AIM OF THE TASK »
Reproduce only the lines of the material below that start at the line containing "- destruct (Hbefore" and stop at the line containing "with, the records". Keep both end lines.

EXERCISE INPUTS »
►

(** C10. A string of exactly six tokens with no [|] is printed back
    unchanged by the locator built from it. *)
Theorem ARN_repr_round_trip (E : External) (R : Registry E)
  (arn_string : string) (creds : option credentials) :
  str_contains "|" arn_string = false ->
  length (str_split ":" None arn_string) = 6 ->
  exists arn,
    ARN_init arn_string creds = Ok arn /\ ARN_repr arn = arn_string.
Proof.
  intros Hbar Hlen.
  destruct (ARN_init_six_components E R arn_string creds Hbar)
    as (arn & Hinit & _ & Hpat); [lia|].
  exists arn. split; [exact Hinit|].
  unfold ARN_repr. rewrite Hpat, Hlen. simpl. rewrite app_nil_r.
  apply (str_join_split ":" None arn_string).
Qed.

Lemma ARN_repr_round_trip_witness :
  exists arn,
    @ARN_init Demo.external Demo.registry
      "arn:aws:elb:us-east-1:123456789012:loadbalancer/web" None = Ok arn
    /\ ARN_repr arn = "arn:aws:elb:us-east-1:123456789012:loadbalancer/web".
Proof.
  apply (ARN_repr_round_trip Demo.external Demo.registry
           "arn:aws:elb:us-east-1:123456789012:loadbalancer/web" None);
    reflexivity.
Defined.

(** ** Enumeration *)

Section Enumeration.

Context {E : External} {R : Registry E}.

Lemma loop_single_items (next_level : list string -> generator)
  (m : string) (context : list string) :
  (forall c, restores (next_level c) c) ->
  gen_items (push_recurse_pop next_level [m] context) =
  gen_items (next_level (context ++ [m])).
Proof.
  intros Hnext. rewrite push_recurse_pop_items by exact Hnext.
  destruct (gen_error (next_level (context ++ [m]))); apply app_nil_r.
Qed.

Lemma loop_single_error (next_level : list string -> generator)
  (m : string) (context : list string) :
  (forall c, restores (next_level c) c) ->
  gen_error (push_recurse_pop next_level [m] context) =
  gen_error (next_level (context ++ [m])).
Proof.
  intros Hnext. rewrite push_recurse_pop_error by exact Hnext.
  destruct (gen_error (next_level (context ++ [m]))); reflexivity.
Qed.

Lemma push_recurse_pop_in_order (next_level : list string -> generator)
  (ms : list string) (context : list string) :
  (forall c, restores (next_level c) c) ->
  gen_items (push_recurse_pop next_level ms context) =
  in_order (fun m => next_level (context ++ [m])) ms.
Proof.
  intros Hnext. induction ms as [|m ms IH].
  - reflexivity.
  - rewrite push_recurse_pop_items by exact Hnext.
    cbn [in_order]. rewrite IH. reflexivity.
Qed.

(** The loop of [Resource.enumerate] stops at the first type whose class
    the registry does not resolve, with the registry's error. *)
Lemma Resource_loop_unresolvable (arn : ARN E)
  (provider0 service_name region0 account0 : string)
  (resource_id : option string) (creds : option credentials)
  (before : list string) (t : string) (after : list string) (e : exn) :
  (forall t', In t' before ->
     exists c found,
       find_resource_class (str_join "." [provider0; service_name; t']) = Ok c
       /\ cls_enumerate c arn region0 account0 resource_id creds = Ok found) ->
  find_resource_class (str_join "." [provider0; service_name; t]) = Raise e ->
  forall resources,
    Resource_loop arn provider0 service_name region0 account0 resource_id
      creds (before ++ t :: after) resources = Raise e.
Proof.
  intros Hbefore Ht.
  induction before as [|t' before IH]; intros resources.
  - cbn [app Resource_loop]. rewrite Ht. reflexivity.
  - destruct (Hbefore t' (or_introl eq_refl)) as (c & found & Hc & Hfound).
    cbn [app Resource_loop]. rewrite Hc. cbn [bind]. rewrite Hfound.
    cbn [bind]. apply IH. intros t'' Hin. apply Hbefore. right. exact Hin.
Qed.

(** The loop of [Resource.enumerate] appends, to the records it starts
    with, the records of the types from left to right, and stops at the
    first type that raises. *)
Lemma Resource_loop_in_order (arn : ARN E)
  (provider0 service_name region0 account0 : string)
  (resource_id : option string) (creds : option credentials)
  (types : list string) (resources : list ResourceRecord) :
  Resource_loop arn provider0 service_name region0 account0 resource_id
    creds types resources =
  (found <-
     records_in_order
       (fun t =>
          c <- find_resource_class
                 (str_join "." [provider0; service_name; t]) ;;
          cls_enumerate c arn region0 account0 resource_id creds)
       types ;;
   Ok (resources ++ found)).
Proof.
  revert resources. induction types as [|t types IH]; intros resources.
  - cbn [Resource_loop records_in_order bind]. rewrite app_nil_r.
    reflexivity.
  - cbn [Resource_loop records_in_order].
    destruct (find_resource_class _) as [c|e]; [|reflexivity].
    cbn [bind].
    destruct (cls_enumerate c arn region0 account0 resource_id creds)
      as [found|e]; [|reflexivity].
    cbn [bind]. rewrite IH.
    destruct (records_in_order _ types) as [later|e]; [|reflexivity].
    cbn [bind]. rewrite app_assoc. reflexivity.
Qed.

◄

YOUR RESPONSE »
  - destruct (Hbefore t' (or_introl eq_refl)) as (c & found & Hc & Hfound).
    cbn [app Resource_loop]. rewrite Hc. cbn [bind]. rewrite Hfound.
    cbn [bind]. apply IH. intros t'' Hin. apply Hbefore. right. exact Hin.
Qed.

(** The loop of [Resource.enumerate] appends, to the records it starts
    with, the records of the types from left to right, and stops at the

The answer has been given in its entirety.